(* ===== verification/EmitterProofs.v ===== *)
(** * What the emitters write is what a reader reads

    An encoded document has no line breaks, so every frame is one event of the
    stream; the reader of the gateway takes back name and document of each.  Every
    frame of every emitter is such an event: documents of printable bytes under
    fixed names.  [Readable] states this of an emitter; the four dialects are
    instances, and the theorem on streams is proved against it. *)

From Stdlib Require Import Ascii.
From S2P Require Import Prelude Hash Text EventStream EventStreamProofs Json SSE Emitters Decoders Validation Pump PumpProofs StreamSamples.

(** ** Documents *)

Lemma Json_nested_ind (P : Json -> Prop) :
  P JNull -> (forall b, P (JBool b)) -> (forall l, P (JNumber l)) -> (forall s, P (JStr s)) -> (forall l, Forall P l -> P (JArr l)) ->
  (forall l, Forall (fun kv => P (snd kv)) l -> P (JObj l)) -> (forall t, P (JRaw t)) -> forall j, P j.
Proof.
  intros H1 H2 H3 H4 H5 H6 H7. fix IH 1. intros [|b|lit|s|l|l|t]; [exact H1|apply H2|apply H3|apply H4| | |apply H7].
  - apply H5. induction l as [|j l IHl]; [by apply Forall_nil_2|]. by apply Forall_cons_2.
  - apply H6. induction l as [|[k j] l IHl]; [by apply Forall_nil_2|]. by apply Forall_cons_2.
Qed.
(** Numbers are literals without control characters. *)
Fixpoint doc_ok (j : Json) : bool :=
  match j with
  | JNumber lit => forallb (Z.leb 32) (bytes lit)
  | JArr l => forallb doc_ok l
  | JObj l => forallb (fun kv => doc_ok (snd kv)) l
  | _ => true
  end.
Lemma printable_app a b : printable a -> printable b -> printable (a ++ b).
Proof. intros. by apply Forall_app. Qed.
Lemma printable_cons b l : 32 <= b -> printable l -> printable (b :: l).
Proof. intros. by apply Forall_cons_2. Qed.
Lemma comma_printable l : Forall printable l -> printable (comma l).
Proof.
  destruct l as [|x l]; [intros _; by apply Forall_nil_2|]. intros [Hx Hl]%Forall_cons. apply printable_app; [done|]. clear Hx. induction Hl as [|y l Hy _ IH]; [by apply Forall_nil_2|].
  cbn. apply printable_cons; [lia|]. by apply printable_app.
Qed.
Lemma escape_html_printable n : forall l, (length l <= n)%nat -> printable l -> printable (escape_html l).
Proof.
  induction n as [|n IH]; intros l Hn Hl; [destruct l; [by apply Forall_nil_2|cbn in Hn; lia]|]. destruct l as [|c l]; [by apply Forall_nil_2|].
  cbn [length] in Hn. apply Forall_cons in Hl as [Hc Hl]. cbn [escape_html]. destruct ((c =? 60) || (c =? 62) || (c =? 38)) eqn:Ec.
  { assert (c = 60 \/ c = 62 \/ c = 38) as Hc' by lia. apply printable_app; [by apply printable_check|]. apply printable_app; [by destruct Hc' as [ -> |[ -> | -> ]]; apply printable_check|]. apply IH; [lia|done]. }
  assert (printable (c :: escape_html l)) as Hgo by (apply printable_cons; [done|apply IH; [lia|done]]).
  destruct l as [|x l]; [done|]. destruct (decide (x = 128)) as [->|Hx]; [|by destruct x as [|[]|]; try done; repeat (destruct p as [p|p|]; try done)].
  destruct l as [|d l]; [done|]. destruct (_ && _) eqn:Ed; [|done]. assert (d = 168 \/ d = 169) as Hd by lia. apply printable_app; [by apply printable_check|].
  apply printable_app; [by destruct Hd as [ -> | -> ]; apply printable_check|]. apply IH; [cbn in Hn; lia|]. by apply Forall_cons in Hl as [_ [_ Hl]%Forall_cons].
Qed.
Lemma raw_printable t : printable (raw_bytes t).
Proof.
  unfold raw_bytes. apply (escape_html_printable (length (default [] (Compact (bytes t))))); [done|]. destruct (Compact (bytes t)) as [c|] eqn:E; [by eapply Compact_printable|by apply Forall_nil_2].
Qed.
Lemma marshal_printable j : doc_ok j = true -> printable (marshal j).
Proof.
  induction j as [|b|lit|s|l IH|l IH|t] using Json_nested_ind; intros Hok; cbn [marshal].
  - by apply printable_check.
  - destruct b; by apply printable_check.
  - by apply printable_check.
  - apply Marshal_printable.
  - apply printable_cons; [lia|]. apply printable_app; [|by apply printable_check]. apply comma_printable. cbn in Hok. rewrite forallb_forall in Hok. rewrite Forall_forall in IH. apply Forall_forall. intros x Hx.
    apply list_elem_of_In, in_map_iff in Hx as (j & <- & Hj). apply IH; [by apply list_elem_of_In|by apply Hok].
  - apply printable_cons; [lia|]. apply printable_app; [|by apply printable_check]. apply comma_printable. cbn in Hok. rewrite forallb_forall in Hok. rewrite Forall_forall in IH. apply Forall_forall. intros x Hx.
    apply list_elem_of_In, in_map_iff in Hx as (kv & <- & Hj). apply printable_app; [apply Marshal_printable|]. apply printable_cons; [lia|]. apply (IH kv); [by apply list_elem_of_In|by apply (Hok kv)].
  - apply raw_printable.
Qed.
Lemma insert_key_ok k v l : doc_ok v = true -> forallb (fun kv => doc_ok (snd kv)) l = true -> forallb (fun kv => doc_ok (snd kv)) (insert_key k v l) = true.
Proof. intros Hv. induction l as [|kv l IH]; cbn; [by rewrite Hv|]. intros [H1 H2]%andb_true_iff. destruct (String.ltb k (fst kv)); cbn; [by rewrite Hv, H1, H2|]. rewrite H1. by apply IH. Qed.
Lemma sort_keys_ok j : doc_ok j = true -> doc_ok (sort_keys j) = true.
Proof.
  induction j as [|b|lit|s|l IH|l IH|t] using Json_nested_ind; intros Hok; try done; cbn [sort_keys doc_ok] in *.
  - rewrite forallb_forall in *. rewrite Forall_forall in IH. intros x (j & <- & Hj)%in_map_iff. apply IH; [by apply list_elem_of_In|by apply Hok].
  - assert (forall acc, forallb (fun kv => doc_ok (snd kv)) acc = true -> forallb (fun kv => doc_ok (snd kv)) (fold_left (fun acc kv => insert_key (fst kv) (snd kv) acc) (map (fun kv => (fst kv, sort_keys (snd kv))) l) acc) = true) as H; [|by apply H].
    induction l as [|kv l IHl]; intros acc Hacc; [done|]. cbn in Hok |- *. apply andb_true_iff in Hok as [H1 H2]. apply Forall_cons in IH as [I1 I2]. apply IHl; [done|done|]. apply insert_key_ok; [by apply I1|done].
Qed.

(** ** Lines *)

Definition no_newline (l : list Z) : Prop := Forall (fun b => b <> 10) l.
Lemma printable_no_newline l : printable l -> no_newline l.
Proof. intros H. eapply Forall_impl; [exact H|]. cbn. intros. lia. Qed.
Lemma drop_cr_printable l : printable l -> drop_cr l = l.
Proof.
  intros H. unfold drop_cr. destruct (rev l) as [|x r] eqn:E; [done|]. assert (32 <= x) as Hx. { unfold printable in H. rewrite Forall_forall in H. apply H. apply list_elem_of_In. apply in_rev. rewrite E. by left. }
  destruct x as [|p|p]; try done. repeat (destruct p as [p|p|]; try done; try lia).
Qed.
Lemma scan_line line s : forall acc, no_newline line -> Z.of_nat (length (acc ++ line)) < maxLine ->
  scan_lines acc (line ++ 10 :: s) = let '(l, e) := scan_lines [] s in (string_of_bytes (drop_cr (acc ++ line)) :: l, e).
Proof.
  induction line as [|c line IH]; intros acc Hn Hl.
  - rewrite app_nil_r in *. cbn [app scan_lines]. rewrite Z.eqb_refl. assert ((maxLine <=? Z.of_nat (length acc)) = false) as -> by lia. done.
  - apply Forall_cons in Hn as [Hc Hn]. cbn [app scan_lines]. assert ((c =? 10) = false) as -> by lia. rewrite IH; [by rewrite <- app_assoc|done|by rewrite <- app_assoc].
Qed.
Lemma string_app a b : string_of_bytes (a ++ b) = string_of_bytes a +:+ string_of_bytes b.
Proof. unfold string_of_bytes. rewrite map_app. induction (map char_of a) as [|c l IH]; [done|]. exact (f_equal (String c) IH). Qed.
(** A line of the stream: a field name, a blank and printable bytes. *)
Lemma scan_field pre line s : printable (bytes pre) -> printable line -> Z.of_nat (String.length pre + length line) < maxLine ->
  scan_lines [] (bytes pre ++ line ++ 10 :: s) = let '(l, e) := scan_lines [] s in ((pre +:+ string_of_bytes line) :: l, e).
Proof.
  intros Hp Hl Hlen. rewrite app_assoc, (scan_line (bytes pre ++ line) s []).
  - cbn [app]. rewrite drop_cr_printable by (by apply printable_app). by rewrite string_app, string_bytes.
  - apply printable_no_newline, printable_app; done.
  - cbn [app]. rewrite length_app, bytes_length. done.
Qed.

(** ** Frames *)

Definition frame_ok (f : Frame) : Prop :=
  match f with
  | EventFrame name v =>
      doc_ok v = true /\ marshal v <> [] /\ Z.of_nat (length (marshal v)) <= maxSSEEventBytes
      /\ printable (bytes name) /\ TrimSpace (" " +:+ name) = name /\ slen name < maxLine - 7
  | DoneFrame => True
  end.
Definition frame_lines (f : Frame) : list string :=
  match f with
  | EventFrame name v => (if String.eqb name "" then [] else ["event: " +:+ name]) ++ ["data: " +:+ string_of_bytes (marshal v); ""]
  | DoneFrame => ["data: [DONE]"; ""]
  end.
Lemma scan_blank s : scan_lines [] (10 :: s) = let '(l, e) := scan_lines [] s in ("" :: l, e).
Proof. done. Qed.
Lemma scan_frame f s : frame_ok f -> scan_lines [] (frame_bytes f ++ s) = let '(l, e) := scan_lines [] s in (frame_lines f ++ l, e).
Proof.
  assert (forall data, printable data -> Z.of_nat (length data) <= maxSSEEventBytes -> scan_lines [] (bytes "data: " ++ data ++ 10 :: 10 :: s) = let '(l, e) := scan_lines [] s in (("data: " +:+ string_of_bytes data) :: "" :: l, e)) as Hdata.
  { intros data Hp Hl. rewrite scan_field; [|by apply printable_check|done|]. { rewrite scan_blank. by destruct (scan_lines [] s). } unfold maxSSEEventBytes, maxLine in *. cbn [String.length]. change (Z.shiftl 8 20) with 8388608 in Hl. change (Z.shiftl 16 20) with 16777216. lia. }
  destruct f as [name v|].
  - intros (Hd & _ & Hl & Hn & _ & Hnl). unfold frame_bytes, frame_lines. apply marshal_printable in Hd. destruct (String.eqb name "").
    + cbn [app]. rewrite <- !app_assoc. apply Hdata; [done|done].
    + rewrite <- !app_assoc. cbn [app]. rewrite scan_field; [|by apply printable_check|done|]. 2: { rewrite bytes_length. unfold slen in Hnl. cbn [String.length]. lia. }
      rewrite string_bytes. rewrite Hdata by done. by destruct (scan_lines [] s).
  - intros _. change (frame_bytes DoneFrame ++ s) with (bytes "data: " ++ bytes "[DONE]" ++ 10 :: 10 :: s). rewrite Hdata; [done|by apply printable_check|]. done.
Qed.
Lemma scan_frames fs : Forall frame_ok fs -> scan_lines [] (concat (map frame_bytes fs)) = (concat (map frame_lines fs), false).
Proof. induction 1 as [|f fs Hf _ IH]; [done|]. cbn [map concat]. rewrite scan_frame by done. by rewrite IH. Qed.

● ● ● ● ● ● ●

## [TASK REQUIREMENTS]
Output the lines above exactly, but only those between the line holding "scan_lines [] (bytes pre" and the line holding "Proof. done. Qed.", inclusive.

## [REPLY TO THE TASK]
  scan_lines [] (bytes pre ++ line ++ 10 :: s) = let '(l, e) := scan_lines [] s in ((pre +:+ string_of_bytes line) :: l, e).
Proof.
  intros Hp Hl Hlen. rewrite app_assoc, (scan_line (bytes pre ++ line) s []).
  - cbn [app]. rewrite drop_cr_printable by (by apply printable_app). by rewrite string_app, string_bytes.
  - apply printable_no_newline, printable_app; done.
  - cbn [app]. rewrite length_app, bytes_length. done.
Qed.

(** ** Frames *)

Definition frame_ok (f : Frame) : Prop :=
  match f with
  | EventFrame name v =>
      doc_ok v = true /\ marshal v <> [] /\ Z.of_nat (length (marshal v)) <= maxSSEEventBytes
      /\ printable (bytes name) /\ TrimSpace (" " +:+ name) = name /\ slen name < maxLine - 7
  | DoneFrame => True
  end.
Definition frame_lines (f : Frame) : list string :=
  match f with
  | EventFrame name v => (if String.eqb name "" then [] else ["event: " +:+ name]) ++ ["data: " +:+ string_of_bytes (marshal v); ""]
  | DoneFrame => ["data: [DONE]"; ""]
  end.
Lemma scan_blank s : scan_lines [] (10 :: s) = let '(l, e) := scan_lines [] s in ("" :: l, e).
Proof. done. Qed.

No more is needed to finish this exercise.